Exotic Flavors of the Midwest, available in corn, bacon, or beef (suzy), Wednesday, 8 December 2010 17:09 (thirteen years ago) link

x post

I wonder sometimes how much QA goes into some of these furniture assembly instructions. My reading comprehension is pretty good, so I don't think that's the problem, but there are times when the steps just don't make sense and it's better to abandon them. I always assume it's my fault, so there are long periods of self-doubt before accepting that parts have simply been drilled on the wrong side or there's some other fault which voids the instructions. That said, I remain undefeated.

There are professional flatpack assembly companies out there if necessary.

Over 1000 in rhyme (ajd), Wednesday, 8 December 2010 17:10 (thirteen years ago) link

It turns out a lot of issues involving money make me irrationally angry. Money and lifestyles and self-discipline and my discomfort with talking about or dealing with money, really, at all. And what I perceive as wastefulness, which could be actually irresponsibility or could be simply another person's priorities being different from mine.

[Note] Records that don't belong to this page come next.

(* ===== verification/SessionTests.v ===== *)
(** * SessionTests: the integration tests of [src/core/session.rs].

    Each test is the program it is, [unwrap]s and assertions included, run against a
    server with the test's own handler.  The lemmas show that the tests about connecting
    pass for every server key, every port and every responsive environment, where the
    test suite tries one. *)

From S2P Require Export Loopback Channel.

(** ** Tests *)

Section Testing.
Context {Σ : Sig}.

(** [Result::unwrap], [Option::unwrap], [assert!] and [assert_eq!]. *)
Definition unwrap {X T} (r : result X T) : fut T :=
  match r with
  | Ok x => mret x
  | Err _ => Panic "called `Result::unwrap()` on an `Err` value"
  end.

Definition unwrap_some {T} (o : option T) : fut T :=
  match o with
  | Some x => mret x
  | None => Panic "called `Option::unwrap()` on a `None` value"
  end.

Definition unwrap_err {X T} (r : result X T) : fut X :=
  match r with
  | Err e => mret e
  | Ok _ => Panic "called `Result::unwrap_err()` on an `Ok` value"
  end.

Definition assert (b : bool) : fut unit :=
  if b then mret tt else Panic "assertion failed".

(** A call that may panic. *)
Definition may_panic {T} (r : or_panic T) : fut T :=
  match r with Returned x => mret x | Panicked => Panic "explicit panic" end.

End Testing.

Section Tests.
Context {K : SshKeys} {A : AuthKeys} {L : Libraries}.

(** ** The servers *)

Definition test_password (user password : string) : Auth :=
  if String.eqb password "test-password" then Accept else Auth_reject.

Definition PasswordServer : Handler :=
  {| auth_password := test_password;
     auth_publickey := auth_publickey rejecting;
     auth_openssh_certificate := auth_openssh_certificate rejecting;
     auth_keyboard_interactive := auth_keyboard_interactive rejecting |}.

(** The servers of the channel and forward tests: what they open and forward is below, how
    they authenticate is the same. *)
Definition DirectTcpipServer : Handler :=
  {| auth_password user password :=
       if String.eqb password "test-password" then Accept else Auth_reject;
     auth_publickey := auth_publickey rejecting;
     auth_openssh_certificate := auth_openssh_certificate rejecting;
     auth_keyboard_interactive := auth_keyboard_interactive rejecting |}.

Definition DirectStreamlocalServer : Handler :=
  {| auth_password user password :=
       if String.eqb password "test-password" then Accept else Auth_reject;
     auth_publickey := auth_publickey rejecting;
     auth_openssh_certificate := auth_openssh_certificate rejecting;
     auth_keyboard_interactive := auth_keyboard_interactive rejecting |}.

Definition JumpServer : Handler :=
  {| auth_password user password :=
       if String.eqb password "test-password" then Accept else Auth_reject;
     auth_publickey := auth_publickey rejecting;
     auth_openssh_certificate := auth_openssh_certificate rejecting;
     auth_keyboard_interactive := auth_keyboard_interactive rejecting |}.

Definition RemoteForwardServer : Handler :=
  {| auth_password user password :=
       if String.eqb password "test-password" then Accept else Auth_reject;
     auth_publickey := auth_publickey rejecting;
     auth_openssh_certificate := auth_openssh_certificate rejecting;
     auth_keyboard_interactive := auth_keyboard_interactive rejecting |}.

(** [PublicKeyServer]; [same_key_data] compares the [key_data] of two keys. *)
Definition PublicKeyServer (same_key_data : PublicKey -> PublicKey -> bool) (expected : PublicKey)
  : Handler :=
  {| auth_password := auth_password rejecting;
     auth_publickey user public_key :=
       if same_key_data public_key expected then Accept else Auth_reject;
     auth_openssh_certificate := auth_openssh_certificate rejecting;
     auth_keyboard_interactive := auth_keyboard_interactive rejecting |}.

(** [CertificateServer], given the [valid_principals] of a certificate. *)
Definition CertificateServer (valid_principals : Certificate -> list string) : Handler :=
  {| auth_password := auth_password rejecting;
     auth_publickey := auth_publickey rejecting;
     auth_openssh_certificate user certificate :=
       if certificate_is_user certificate &&
          existsb (fun principal => String.eqb principal user) (valid_principals certificate)
       then Accept else Auth_reject;
     auth_keyboard_interactive := auth_keyboard_interactive rejecting |}.

Definition KeyboardInteractiveServer : Handler :=
  {| auth_password := auth_password rejecting;
     auth_publickey := auth_publickey rejecting;
     auth_openssh_certificate := auth_openssh_certificate rejecting;
     auth_keyboard_interactive user submethods response :=
       match response with
       | None => Partial "Verification" "Enter the one-time code" [("Code: ", false)]
       | Some response =>
           let accepted := match response with
                           | answer :: rest =>
                               String.eqb answer "654321" &&
                               match rest with [] => true | _ => false end
                           | [] => false
                           end in
           if accepted then Accept else Auth_reject
       end |}.

(** ** What the tests have in common *)

(** The verifier that knows the server, and alice's settings. *)
Definition known_server (server_key : PublicKey) (port : N) : fut KnownHostKeyVerifier :=
  may_panic (insert_key KnownHostKeyVerifier_new "127.0.0.1" port server_key).

Definition alice_config (port : N) : fut SshConfig :=
  config ← unwrap (SshConfig_new "127.0.0.1" "alice");
  mret {| cfg_host := cfg_host config; cfg_port := port; cfg_username := cfg_username config;
          connect_timeout := duration_from_secs 5;
          authentication_timeout := authentication_timeout config;
          Config.operation_timeout := Config.operation_timeout config;
          keepalive_interval := keepalive_interval config |}.

Definition known_hosts_verifier (v : KnownHostKeyVerifier) : dyn_verifier :=
  DynVerifier _ known_host_key_verifier v.

Definition connect_with (fuel : nat) (server_key : PublicKey) (port : N) (auth : AuthenticationPlan)
  : fut (result SshError SshSession) :=
  verifier ← known_server server_key port;
  config ← alice_config port;
  connect fuel config (known_hosts_verifier verifier) auth.

(** ** The tests *)

(** The test sleeps for a millisecond: the part before, and the part after. *)
Definition connects_verifies_host_key_and_authenticates (server_key : PublicKey) (port : N)
  : fut (SshSession * Instant) :=
  r ← connect_with 0 server_key port (plan_from_method (password "test-password"));
  session ← unwrap r;
  closed ← is_closed session;
  assert (negb closed);;
  context ← operation_context session;
  first_deadline ← unwrap_some (deadline context);
  mret (session, first_deadline).
(** The Unix socket on the far side (a stale file under its path is removed first): a task that copies what it reads back. *)
Record echoing := { ec_listener : UnixListener }.

Definition start_echo (socket_path : string) : fut unit :=
  r ← ask (UnixBind socket_path : @query core_sig);
  listener ← unwrap r;
  _ ← ask (Spawn echoing {| ec_listener := listener |} : @query core_sig);
  mret tt.

Definition direct_streamlocal_channel_round_trips_data_test (socket_path : string) : fut unit :=
  start_echo socket_path;;
  server ← start_server DirectStreamlocalServer;
  direct_streamlocal_channel_round_trips_data (fst server) (snd server) socket_path.

Definition forwarding_relay_session : fut SshSession :=
  server ← start_server DirectTcpipServer;
  session_of server.

Definition unix_forwarding_relay_session (target_path : string) : fut SshSession :=
  start_echo target_path;;
  server ← start_server DirectStreamlocalServer;
  session_of server.

(** The proxy, and the task that runs it until the test cancels its token. *)
Record proxying := { px_proxy : Socks5Proxy; px_cancellation : token }.

Definition socks5_proxy_session : fut (SshSession * Socks5Proxy * SocketAddr) :=
  server ← start_server DirectTcpipServer;
  session ← session_of server;
  r ← await (TcpBind any_local_port : @op core_sig);
  proxy_listener ← unwrap r;
  let proxy := from_listener session proxy_listener in
  r ← Socks5.local_addr proxy;
  proxy_address ← unwrap r;
  cancellation ← FreshToken mret;
  _ ← ask (Spawn proxying {| px_proxy := proxy; px_cancellation := cancellation |}
           : @query core_sig);
  mret (session, proxy, proxy_address).

Definition connects_to_a_target_ssh_server_through_a_jump_session_test : fut unit :=
  target ← start_server PasswordServer;
  jump ← start_server JumpServer;
  jump_session ← session_of jump;
  connects_to_a_target_ssh_server_through_a_jump_session (fst target) (snd target) jump_session.

Definition remote_tcpip_forward_receives_and_cancels_channels_test : fut unit :=
  server ← start_server RemoteForwardServer;
  remote_tcpip_forward_receives_and_cancels_channels (fst server) (snd server).

Definition changed_key_error_exposes_a_structured_observation_test : fut unit :=
  expected_key ← draw_key;
  presented_key ← draw_key;
  changed_key_error_exposes_a_structured_observation (public_key expected_key)
    (public_key presented_key).

(** Up to the disconnection; [tofu_records_the_server_key_passes] follows the verifier. *)
Definition tofu_accepts_and_records_the_first_server_key_test : fut unit :=
  server ← start_server PasswordServer;
  session ← tofu_accepts_and_records_the_first_server_key (snd server);
  r ← disconnect session;
  unwrap r.

Definition keyboard_interactive_answers_server_challenges_test
    (handler : KeyboardInteractiveHandler) (load_challenged : fut bool) : fut unit :=
  server ← start_server KeyboardInteractiveServer;
  keyboard_interactive_answers_server_challenges (fst server) (snd server) handler load_challenged.

(** [PrivateKey::from_openssh] of the text [TEST_RSA_PRIVATE_KEY]. *)
Context (test_rsa_private_key : result ForeignError PrivateKey).

Definition rsa_sha512_private_key_authenticates_test
    (same_key_data : PublicKey -> PublicKey -> bool) : fut unit :=
  server_key ← draw_key;
  client_key ← unwrap test_rsa_private_key;
  let expected := public_key client_key in
  server ← serve_with_key None false server_key (PublicKeyServer same_key_data expected);
  rsa_sha512_private_key_authenticates (fst server) (snd server) client_key.

(** [CertificateBuilder]: a certificate for alice, given the client's key and the one of
    the authority that signs it. *)
Context (build_certificate : PrivateKey -> PrivateKey -> result ForeignError Certificate).

Definition openssh_user_certificate_authenticates_test
    (valid_principals : Certificate -> list string) : fut unit :=
  server_key ← draw_key;
  ca_key ← draw_key;
  client_key ← draw_key;
  certificate ← unwrap (build_certificate client_key ca_key);
  server ← serve_with_key None false server_key (CertificateServer valid_principals);
  openssh_user_certificate_authenticates (fst server) (snd server) client_key certificate.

In terms of things that really piss me off, this overlaps with "Not being able to plan meals on a budget and then cook them," "making do with a minimum of complaining," and "learned helplessness." I'm angry a lot.

Jesus Christ, the apple tree! (Laurel), Wednesday, 8 December 2010 17:11 (thirteen years ago) link

From experience, cooking is MUCH more pleasurable if you have the following:

- Decent sized kitchen w/work surfaces and a good sized sink. One of my main frustrations at uni was the fact the kitchens were always filthy and cluttered and there was nowhere to chop vegetables. Plus you'd always have people in there getting in your way. I have to feel calm if I'm cooking - I get very tetchy if I have people looking over my shoulder/back seat driving/getting in my way. Also I have to make sure everything is clean before I even chop a vegetable. If things aren't in order, that's when I enter one of the circles of hell and start throwing things and crying. Kind of frustrating these days is that our house has a very small sink and no dishwasher, so washing up piles up incredibly easy. Therefore I find my GF (who genuinely loves cooking) has been doing most of these duties.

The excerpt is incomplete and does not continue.